(** ** jit/bytecode-to-ir.c: one instruction, one block *)

(** The table [converters], by opcode. *)
Definition converters (convert_wide : K unit) : list (option (K unit)) := [
    Some convert_nop; Some convert_aconst_null; Some convert_iconst_n; Some convert_iconst_n;
    Some convert_iconst_n; Some convert_iconst_n; Some convert_iconst_n; Some convert_iconst_n;
    Some convert_iconst_n; Some convert_lconst_n; Some convert_lconst_n; Some convert_fconst_n;
    Some convert_fconst_n; Some convert_fconst_n; Some convert_dconst_n; Some convert_dconst_n;
    Some convert_bipush; Some convert_sipush; Some convert_ldc; Some convert_ldc_w;
    Some convert_ldc2_w; Some convert_iload; Some convert_lload; Some convert_fload;
    Some convert_dload; Some convert_aload; Some convert_iload_n; Some convert_iload_n;
    Some convert_iload_n; Some convert_iload_n; Some convert_lload_n; Some convert_lload_n;
    Some convert_lload_n; Some convert_lload_n; Some convert_fload_n; Some convert_fload_n;
    Some convert_fload_n; Some convert_fload_n; Some convert_dload_n; Some convert_dload_n;
    Some convert_dload_n; Some convert_dload_n; Some convert_aload_n; Some convert_aload_n;
    Some convert_aload_n; Some convert_aload_n; Some convert_iaload; Some convert_laload;
    Some convert_faload; Some convert_daload; Some convert_aaload; Some convert_baload;
    Some convert_caload; Some convert_saload; Some convert_istore; Some convert_lstore;
    Some convert_fstore; Some convert_dstore; Some convert_astore; Some convert_istore_n;
    Some convert_istore_n; Some convert_istore_n; Some convert_istore_n; Some convert_lstore_n;
    Some convert_lstore_n; Some convert_lstore_n; Some convert_lstore_n; Some convert_fstore_n;
    Some convert_fstore_n; Some convert_fstore_n; Some convert_fstore_n; Some convert_dstore_n;
    Some convert_dstore_n; Some convert_dstore_n; Some convert_dstore_n; Some convert_astore_n;
    Some convert_astore_n; Some convert_astore_n; Some convert_astore_n; Some convert_iastore;
    Some convert_lastore; Some convert_fastore; Some convert_dastore; Some convert_aastore;
    Some convert_bastore; Some convert_castore; Some convert_sastore; Some convert_pop;
    Some convert_pop2; Some convert_dup; Some convert_dup_x1; Some convert_dup_x2;
    Some convert_dup2; Some convert_dup2_x1; Some convert_dup2_x2; Some convert_swap;
    Some convert_iadd; Some convert_ladd; Some convert_fadd; Some convert_dadd;
    Some convert_isub; Some convert_lsub; Some convert_fsub; Some convert_dsub;
    Some convert_imul; Some convert_lmul; Some convert_fmul; Some convert_dmul;
    Some convert_idiv; Some convert_ldiv; Some convert_fdiv; Some convert_ddiv;
    Some convert_irem; Some convert_lrem; Some convert_frem; Some convert_drem;
    Some convert_ineg; Some convert_lneg; Some convert_fneg; Some convert_dneg;
    Some convert_ishl; Some convert_lshl; Some convert_ishr; Some convert_lshr;
    Some convert_iushr; Some convert_lushr; Some convert_iand; Some convert_land;
    Some convert_ior; Some convert_lor; Some convert_ixor; Some convert_lxor;
    Some convert_iinc; Some convert_i2l; Some convert_i2f; Some convert_i2d;
    Some convert_l2i; Some convert_l2f; Some convert_l2d; Some convert_f2i;
    Some convert_f2l; Some convert_f2d; Some convert_d2i; Some convert_d2l;
    Some convert_d2f; Some convert_i2b; Some convert_i2c; Some convert_i2s;
    Some convert_lcmp; Some convert_xcmpl; Some convert_xcmpg; Some convert_xcmpl;
    Some convert_xcmpg; Some convert_ifeq; Some convert_ifne; Some convert_iflt;
    Some convert_ifge; Some convert_ifgt; Some convert_ifle; Some convert_if_icmpeq;
    Some convert_if_icmpne; Some convert_if_icmplt; Some convert_if_icmpge; Some convert_if_icmpgt;
    Some convert_if_icmple; Some convert_if_acmpeq; Some convert_if_acmpne; Some convert_goto;
    Some fail_subroutine_bc; Some fail_subroutine_bc; Some convert_tableswitch; Some convert_lookupswitch;
    Some convert_xreturn; Some convert_xreturn; Some convert_xreturn; Some convert_xreturn;
    Some convert_xreturn; Some convert_return; Some convert_getstatic; Some convert_putstatic;
    Some convert_getfield; Some convert_putfield; Some convert_invokevirtual; Some convert_invokespecial;
    Some convert_invokestatic; Some convert_invokeinterface; None; Some convert_new;
    Some convert_newarray; Some convert_anewarray; Some convert_arraylength; Some convert_athrow;
    Some convert_checkcast; Some convert_instanceof; Some convert_monitorenter; Some convert_monitorexit;
    Some convert_wide; Some convert_multianewarray; Some convert_ifnull; Some convert_ifnonnull;
    Some convert_goto; Some fail_subroutine_bc].

(** [n] bounds the calls of [convert_wide], each of which reads a byte. *)
Fixpoint convert_instruction (n : nat) : K unit :=
  match n with
  | O => undef
  | S n' =>
    let* opc := read bytecode_read_u8 in
    do update_ctx (set_opc opc) ;;
    let convert_wide :=
      do update_ctx (set_wide true) ;;
      λ u, match convert_instruction n' u with
           | Done _ u' => Done tt (set_ctx (set_wide false (ctx u')) u')
           | Fail e u' => Fail e (set_ctx (set_wide false (ctx u')) u')
           | Undef => Undef
           end in
    if decide (opc >= 202) then einval else
    match mjoin (converters convert_wide !! Z.to_nat opc) with
    | None => einval
    | Some convert =>
      do (if decide (OPC_IALOAD <= opc <= OPC_SALOAD ∨ OPC_IASTORE <= opc <= OPC_SASTORE) then modify set_array_opc else ret tt) ;;
      convert
    end
  end.
Lemma co_push_type e t h p o c w ss M N V a r (Q : unit → loc → outc → Prop) :
  vm_type_of N e = Some t → mimic_stack_type t = t →
  (∀ h', Q tt (Loc h' p o c w ss (e :: M) N V a) r) →
  co (convert_expression e) (Loc h p o c w ss M N V a) r Q.
Proof using Hmem.
  intros Ht Hm HQ. destruct (pushed_same N e _ Ht Hm) as [E1 E2].
  eapply co_convert_expression; [done..|]. intros h'. rewrite E1, E2. apply HQ.
Qed.
Lemma co_push e v h p o c w ss M N V a r (Q : unit → loc → outc → Prop) :
  vm_type_of N e = Some (val_type v) →
  (∀ h', Q tt (Loc h' p o c w ss (e :: M) N V a) r) →
  co (convert_expression e) (Loc h p o c w ss M N V a) r Q.
Proof using Hmem. intros Ht. eapply co_push_type; [done|]. apply mimic_val_type. Qed.

(** An expression whose value is kept in a fresh temporary. *)
Lemma co_dup e t v wd h p o c w ss M N V a s (Q : expression → loc → outc → Prop) :
  vm_type_of N e = Some t →
  (∀ Nf, node_ext N Nf → eval Nf (i_env s) e (i_world s) = Done v wd) →
  (∀ h' ss', Q (EXPR_SHARED (length N))
           (Loc h' p o c w ss' M (N ++ [temp_node t (length V)]) (V ++ [t]) a) (Done INext (with_temp (length V) v s wd))) →
  co (dup_expr e) (Loc h p o c w ss M N V a) (Done INext s) Q.
Proof using Hmem.
  intros Ht He HQ. eapply co_dup_expr; [done|done| |intros; apply HQ].
  intros Nf HN. eapply exec_store_temp; [exact HN|]. apply He. etrans; [apply node_ext_app|exact HN].
Qed.
Lemma co_dup_fails e t x wd h p o c w ss M N V a s (Q : expression → loc → outc → Prop) :
  vm_type_of N e = Some t →
  (∀ Nf, node_ext N Nf → eval Nf (i_env s) e (i_world s) = Fail x wd) →
  (∀ h' ss', Q (EXPR_SHARED (length N))
           (Loc h' p o c w ss' M (N ++ [temp_node t (length V)]) (V ++ [t]) a) (Fail x (IS (i_env s) wd))) →
  co (dup_expr e) (Loc h p o c w ss M N V a) (Done INext s) Q.
Proof using Hmem.
  intros Ht He HQ. eapply co_dup_expr; [done|done| |intros; apply HQ].
  intros Nf HN. apply exec_store_temp_fails. apply He. etrans; [apply node_ext_app|exact HN].
Qed.
(** After a failure the statements that are added do not run. *)
Lemma co_dup_failed e t x s h p o c w ss M N V a (Q : expression → loc → outc → Prop) :
  vm_type_of N e = Some t →
  (∀ h' ss', Q (EXPR_SHARED (length N)) (Loc h' p o c w ss' M (N ++ [temp_node t (length V)]) (V ++ [t]) a) (Fail x s)) →
  co (dup_expr e) (Loc h p o c w ss M N V a) (Fail x s) Q.
Proof using Hmem. intros Ht HQ. eapply co_dup_expr with (r' := Fail x s); [done..|]. intros; apply HQ. Qed.

Lemma temp_settled N V t v s w :
  t = val_type v →
  settled (N ++ [temp_node t (length V)]) (length (V ++ [t])) (with_temp (length V) v s w) (EXPR_SHARED (length N)) v.
Proof.
  intros ->. split; [cbn; by rewrite list_lookup_middle|]. rewrite length_app, Nat.add_1_r. apply with_temp_evals.
Qed.
(** What was settled stays so when a temporary is made. *)
Lemma settled_temp N V t v s w M S :
  later (i_world s) w → Forall2 (settled N (length V) s) M S →
  Forall2 (settled (N ++ [temp_node t (length V)]) (length (V ++ [t])) (with_temp (length V) v s w)) M S.
Proof.
  intros Hw HM. eapply settled_list_mono; [exact HM|apply node_ext_app|rewrite length_app; lia|by apply with_temp_agree].
Qed.
Lemma settled_temp1 N V t v s w e x :
  later (i_world s) w → settled N (length V) s e x →
  settled (N ++ [temp_node t (length V)]) (length (V ++ [t])) (with_temp (length V) v s w) e x.
Proof.
  intros Hw He. eapply settled_mono; [exact He|apply node_ext_app|rewrite length_app; lia|by apply with_temp_agree].
Qed.
Lemma settled_eval N n s e v Nf : settled N n s e v → node_ext N Nf → eval Nf (i_env s) e (i_world s) = Done v (i_world s).
Proof. intros [_ He] HN. apply He; [done|]. apply agree_refl. Qed.

(** An expression made of settled ones. *)
Lemma settled_0 N n s e v :
  vm_type_of N e = Some (val_type v) → expr_is_pure e = true → (∀ N' ρ w, eval N' ρ e w = Done v w) → settled N n s e v.
Proof. intros Ht Hp He. split; [done|]. split; [done|]. intros N' s' _ _. apply He. Qed.
Lemma settled_1 N n s e1 v1 e v :
  settled N n s e1 v1 → vm_type_of N e = Some (val_type v) → val_type v ≠ J_REFERENCE →
  (∀ N' ρ w, eval N' ρ e1 w = Done v1 w → eval N' ρ e w = Done v w) → settled N n s e v.
Proof. intros [_ H1'] Ht Hr He. split; [done|]. split; [done|]. intros N' s' HN Ha. apply He. by apply H1'. Qed.
Lemma settled_2 N n s e1 v1 e2 v2 e v :
  settled N n s e1 v1 → settled N n s e2 v2 → vm_type_of N e = Some (val_type v) → val_type v ≠ J_REFERENCE →
  (∀ N' ρ w, eval N' ρ e1 w = Done v1 w → eval N' ρ e2 w = Done v2 w → eval N' ρ e w = Done v w) → settled N n s e v.
Proof. intros [_ H1'] [_ H2'] Ht Hr He. split; [done|]. split; [done|]. intros N' s' HN Ha. apply He; [by apply H1'|by apply H2']. Qed.
(* ===== verification/ConvertCalls.v ===== *)
(** * The converters simulate their instructions: calls *)

From S2P Require Import Prelude CMonad ConstantPool ClassFile Opcodes Bytecode Types BasicBlock Tree ArgsMap Convert.
From S2P Require Import ConvertRun JavaMachine TreeSem ConvertSim ConvertOps ConvertStack ConvertHeap ConvertObjects.
From stdpp Require Import gmap.
#[local] Open Scope Z_scope.

(** What resolution promises of a method: a type of a descriptor, a map of its arguments that
    has an entry for each of their slots, sizes that do not wrap, an address of its class. *)
Definition jni_extra (m : vm_callee) : Z := if vm_method_is_jni m then (if vm_method_is_static m then 2 else 1) else 0.
Record callee_ok (m : vm_callee) : Prop := {
  callee_return : vm_method_return_type m ≠ J_RETURN_ADDRESS;
  callee_slots : args_slots (callee_args m) + 1 < 2 ^ 32;
  callee_map : args_slots (callee_args m) + (if vm_method_is_static m then 0 else 1) + jni_extra m <= Z.of_nat (length (args_map m));
  callee_object : 0 <= callee_class_object m < 2 ^ 64;
}.

Section calls.
Context `{Allocator} `{Resolver} `{FloatsLaws} `{!JavaHeap} `{!JavaHeapLaws} (code : list Z).
Context (u : ir_unit) (b : nat).
Context (Hmem : always_ok).

#[local] Abbreviation co := (co u b).
#[local] Abbreviation outc := (CMonad.outcome istate exc ictl).
#[local] Abbreviation sim := (sim u b).

(** ** Values and slots *)

Definition val_slots (v : val) : nat := if pair_val v then 2 else 1.
Definition slots (vs : list val) : nat := sum_list_with val_slots vs.
(** The entries of the array of arguments. *)
Definition entry (e : expression) (v : val) : list (option expression) := if pair_val v then [Some e; None] else [Some e].
Fixpoint entries (es : list expression) (vs : list val) : list (option expression) :=
  match es, vs with e :: es', v :: vs' => entry e v ++ entries es' vs' | _, _ => [] end.

Lemma entries_length es vs : length es = length vs → length (entries es vs) = slots vs.
Proof.
  revert vs. induction es as [|e es IH]; intros [|v vs] Hl; try done. cbn. rewrite length_app, IH by (cbn in Hl; lia).
  unfold entry, val_slots. by destruct (pair_val v).
Qed.
Lemma entries_app es1 vs1 es2 vs2 :
  length es1 = length vs1 → entries (es1 ++ es2) (vs1 ++ vs2) = entries es1 vs1 ++ entries es2 vs2.
Proof.
  revert vs1. induction es1 as [|e es IH]; intros [|v vs] Hl; try done. cbn. rewrite IH by (cbn in Hl; lia). by rewrite app_assoc.
Qed.

Lemma mimic_pair t : vm_type_is_pair (mimic_stack_type t) = vm_type_is_pair t.
Proof. by destruct t. Qed.
Lemma pop_values_spec types st l rest :
  pop_values types st = Some (l, rest) →
  st = rev l ++ rest ∧ Forall2 (λ v t, val_type v = mimic_stack_type t) (rev l) types ∧
  Z.of_nat (slots (rev l)) = args_slots types.
Proof.
  revert st l rest. induction types as [|t types IH]; intros st l rest E; cbn in E; [by simplify_eq|].
  destruct st as [|v st]; [done|]. case_decide as Hv; [|done].
  destruct (pop_values types st) as [[l' rest']|] eqn:E'; [|done]. cbn in E. simplify_eq.
  destruct (IH _ _ _ E') as (-> & HF & Hs). rewrite rev_app_distr. split_and!; [done|by constructor|].
  change (args_slots (t :: types)) with (vm_type_slot_size t + args_slots types). rewrite <- Hs.
  assert (Ht : Z.of_nat (val_slots v) = vm_type_slot_size t).
  { unfold val_slots, pair_val. rewrite Hv, mimic_pair. by destruct t. }
  rewrite <- Ht, <- Nat2Z.inj_add. done.
Qed.
Lemma slot_count_app l1 l2 : slots (l1 ++ l2) = (slots l1 + slots l2)%nat.
Proof. apply sum_list_with_app. Qed.

(** The arguments of a call on the stack. *)
Lemma pop_arguments_spec m st l st' :
  pop_arguments m st = Some (l, st') →
  ∃ args this, l = this ++ args ∧ st = rev args ++ this ++ st' ∧
    Forall2 (λ v t, val_type v = mimic_stack_type t) (rev args) (rev (callee_args m)) ∧
    Z.of_nat (slots (rev args)) = args_slots (callee_args m) ∧
    if vm_method_is_static m then this = [] else ∃ r, this = [VRef r].
Proof.
  unfold pop_arguments. intros E. destruct (pop_values _ st) as [[args rest]|] eqn:Ep; [|done]. cbn in E.
  destruct (pop_values_spec _ _ _ _ Ep) as (-> & HF & Hs). rewrite args_slots_rev in Hs.
  destruct (vm_method_is_static m).
  - simplify_eq. by exists l, [].
  - destruct rest as [|[| | | |r|] rest]; try done. simplify_eq. exists args, [VRef r]. split_and!; try done. by exists r.
Qed.

(** ** The steps of a call *)

(** The expressions of a stack, the first of which may be outstanding. *)
Definition stack_ok (N : list shared) (n : nat) (s : istate) (M : list expression) (S : list val) (wd : world) : Prop :=
  match M, S with
  | e :: M', v :: S' => top_ok N n s e v wd ∧ Forall2 (settled N n s) M' S'
  | [], [] => wd = i_world s
  | _, _ => False
  end.
Lemma settled_stack N n s M S : Forall2 (settled N n s) M S → stack_ok N n s M S (i_world s).
Proof. intros [|e v M' S' He HM]; [done|]. split; [by apply settled_top|done]. Qed.
Lemma match_stack_ok L s σ pend : match_state L s σ pend → stack_ok (l_nodes L) (length (l_vars L)) s (l_stack L) (j_stack σ) (j_world σ).
Proof.
  intros HM. destruct (j_stack σ) as [|v S] eqn:ES.
  - destruct HM as [_ HM]. destruct pend; [by destruct HM as (?&?&?&?&?&E&_); rewrite ES in E|].
    destruct HM as [HM Hw]. rewrite ES in HM. by inversion HM.
  - by destruct (match_top _ _ _ _ v S HM ES) as (e & M & -> & He & HM').
Qed.
Lemma stack_ok_grows N V s N' V' s' M S wd :
  grows N V s N' V' s' → i_world s' = i_world s → stack_ok N (length V) s M S wd → stack_ok N' (length V') s' M S wd.
Proof.
  intros G Hw. destruct M as [|e M], S as [|v S]; cbn; [congruence|done..|]. intros [He HM].
  split; [by eapply grows_top|by eapply grows_settled_list].
Qed.
(** The arguments and the rest; an outstanding one is an argument. *)
Lemma stack_ok_app N n s M vs S wd :
  stack_ok N n s M (vs ++ S) wd → vs ≠ [] ∨ (Forall2 (settled N n s) M (vs ++ S) ∧ wd = i_world s) →
  ∃ es M', M = es ++ M' ∧ stack_ok N n s es vs wd ∧ Forall2 (settled N n s) M' S.
Proof.
  intros HM [Hne|[HF ->]].
  - destruct vs as [|v vs]; [done|]. destruct M as [|e M]; [done|]. destruct HM as [He HM].
    apply Forall2_app_inv_r in HM as (es & M' & Hes & HM & ->). by exists (e :: es), M'.
  - apply Forall2_app_inv_r in HF as (es & M' & Hes & HF & ->). exists es, M'. split; [done|]. split; [by apply settled_stack|done].
Qed.
Lemma stack_ok_types N n s M S wd : stack_ok N n s M S wd → Forall2 (λ e v, vm_type_of N e = Some (val_type v)) M S.
Proof.
  destruct M as [|e M], S as [|v S]; cbn; [constructor|done..|]. intros [He HM]. constructor; [apply (proj1 He)|].
  eapply Forall2_impl; [exact HM|]. by intros ? ? [? _].
Qed.

Lemma co_pop_args_loop es vs k h p o c w ss M N V a r (Q : list (option expression) → loc → outc → Prop) :
  k = slots vs → Forall2 (λ e v, vm_type_of N e = Some (val_type v)) es vs →
  Q (entries es vs) (Loc h p o c w ss M N V a) r →
  co (pop_args_loop k) (Loc h p o c w ss (es ++ M) N V a) r Q.
Proof.
  intros -> HS. revert Q. induction HS as [|e v es vs He HS IH]; intros Q HQ; [by apply co_ret|].
  change (slots (v :: vs)) with (val_slots v + slots vs)%nat. change (entries (e :: es) (v :: vs)) with (entry e v ++ entries es vs) in HQ.
  unfold val_slots, entry in *. destruct (pair_val v) eqn:Ev; unfold pair_val in Ev; cbn [Nat.add pop_args_loop app] in *;
    (apply co_bind, co_pop; apply co_bind; eapply co_type_of; [exact He|]); rewrite Ev;
    apply co_bind; apply IH; by apply co_ret.
Qed.

Lemma co_pure_args es vs wd h p o c w ss M N V a s (Q : list (option expression) → loc → outc → Prop) :
  stack_ok N (length V) s es vs wd →
  (∀ ds h' ss' N' V' s', grows N V s N' V' s' → i_world s' = wd → Forall2 (settled N' (length V') s') ds vs →
     Q (entries ds vs) (Loc h' p o c w ss' M N' V' a) (Done INext s')) →
  co (pure_args (entries es vs)) (Loc h p o c w ss M N V a) (Done INext s) Q.
Proof using Hmem.
  revert es h ss N V s Q. induction vs as [|v vs IH]; intros es h ss N V s Q HS HQ; (destruct es as [|e es]; [|try done]); try done.
  { apply co_ret. apply (HQ []); [apply grows_refl|by cbn in HS|constructor]. }
  destruct HS as [He HS]. change (entries (e :: es) (v :: vs)) with (entry e v ++ entries es vs).
  assert (Hpure : ∀ (k : expression → K (list (option expression))),
    (∀ d h' ss' N' V' s', grows N V s N' V' s' → i_world s' = wd → settled N' (length V') s' d v →
       co (k d) (Loc h' p o c w ss' M N' V' a) (Done INext s') Q) →
    co (let* e := (if expr_is_pure e then ret e else get_pure_expr e) in k e) (Loc h p o c w ss M N V a) (Done INext s) Q).
  { intros k Hk. apply co_bind. destruct (expr_is_pure e) eqn:Hp.
    - destruct He as (_ & _ & _ & He). destruct (He Hp) as [He' ->]. apply co_ret, Hk; [apply grows_refl|done..].
    - eapply co_get_pure; [done|exact He|]. intros. by apply Hk. }
  assert (Hrec : ∀ d h' ss' N' V' s' (f : list (option expression) → list (option expression)),
    grows N V s N' V' s' → i_world s' = wd → settled N' (length V') s' d v → (∀ l, f l = entry d v ++ l) →
    co (let* rest := pure_args (entries es vs) in ret (f rest)) (Loc h' p o c w ss' M N' V' a) (Done INext s') Q).
  { intros d h' ss' N' V' s' f G Hw Hd Hf. keep_settled. apply co_bind. eapply IH; [rewrite <- Hw; by apply settled_stack|].
    intros ds h2 ss2 N2 V2 s2 G2 Hw2 Hds. apply co_ret. rewrite Hf. apply (HQ (d :: ds)); [by eapply grows_trans|done|].
    constructor; [by eapply grows_settled|done]. }
  unfold entry in *. destruct (pair_val v) eqn:Ev; unfold pair_val in Ev; cbn [app pure_args]; step;
    (apply co_bind; eapply co_type_of; [exact (proj1 He)|]); apply Hpure; intros d h' ss' N' V' s' G Hw Hd; rewrite Ev;
    by apply (Hrec d).
Qed.

Lemma arg_type_mimic t : vm_method_arg_type t = mimic_stack_type t.
Proof. by destruct t. Qed.
Lemma lookup_at {A} (pre tl : list A) x : (pre ++ x :: tl) !! length pre = Some x.
Proof. by apply list_lookup_middle. Qed.

Lemma co_verify types ds vs pre tl nr h p o c w ss M N V a s r (Q : bool → loc → outc → Prop) :
  Forall2 (λ v t, val_type v = mimic_stack_type t) vs types → Forall2 (settled N (length V) s) ds vs →
  Q true (Loc h p o c w ss M N V a) r →
  co (verify_loop types (pre ++ entries ds vs ++ tl) (Z.of_nat (length pre)) nr) (Loc h p o c w ss M N V a) r Q.
Proof.
  intros HT. revert ds pre. induction HT as [|v t vs types Hv HT IH]; intros ds pre HS HQ; [by apply co_ret|].
  unstack HS d Hd HS'. change (entries (d :: M0) (v :: vs)) with (entry d v ++ entries M0 vs).
  assert (Hnext : ∀ idx, idx = Z.of_nat (length (pre ++ entry d v)) →
    co (verify_loop types (pre ++ (entry d v ++ entries M0 vs) ++ tl) idx nr) (Loc h p o c w ss M N V a) r Q).
  { intros idx ->. rewrite <- app_assoc, app_assoc. by apply IH. }
  cbn [verify_loop]. rewrite Nat2Z.id. apply co_bind. eapply co_must.
  { unfold entry. destruct (pair_val v); cbn [app]; by rewrite lookup_at. }
  apply co_bind. eapply co_type_of; [apply Hd|]. rewrite decide_False by (rewrite arg_type_mimic; intros Hn; by apply Hn).
  case_decide; [by apply co_ret|]. apply Hnext. rewrite length_app. unfold entry, pair_val. destruct (vm_type_is_pair _); cbn; lia.
Qed.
....
## Activity
Only the lines from the first line of the records through the line with "Some convert_iconst_n; Some convert_iconst_n; Some" should be reproduced, exactly and with nothing added.

## Answer section
(** ** jit/bytecode-to-ir.c: one instruction, one block *)

(** The table [converters], by opcode. *)
Definition converters (convert_wide : K unit) : list (option (K unit)) := [
    Some convert_nop; Some convert_aconst_null; Some convert_iconst_n; Some convert_iconst_n;
    Some convert_iconst_n; Some convert_iconst_n; Some convert_iconst_n; Some convert_iconst_n;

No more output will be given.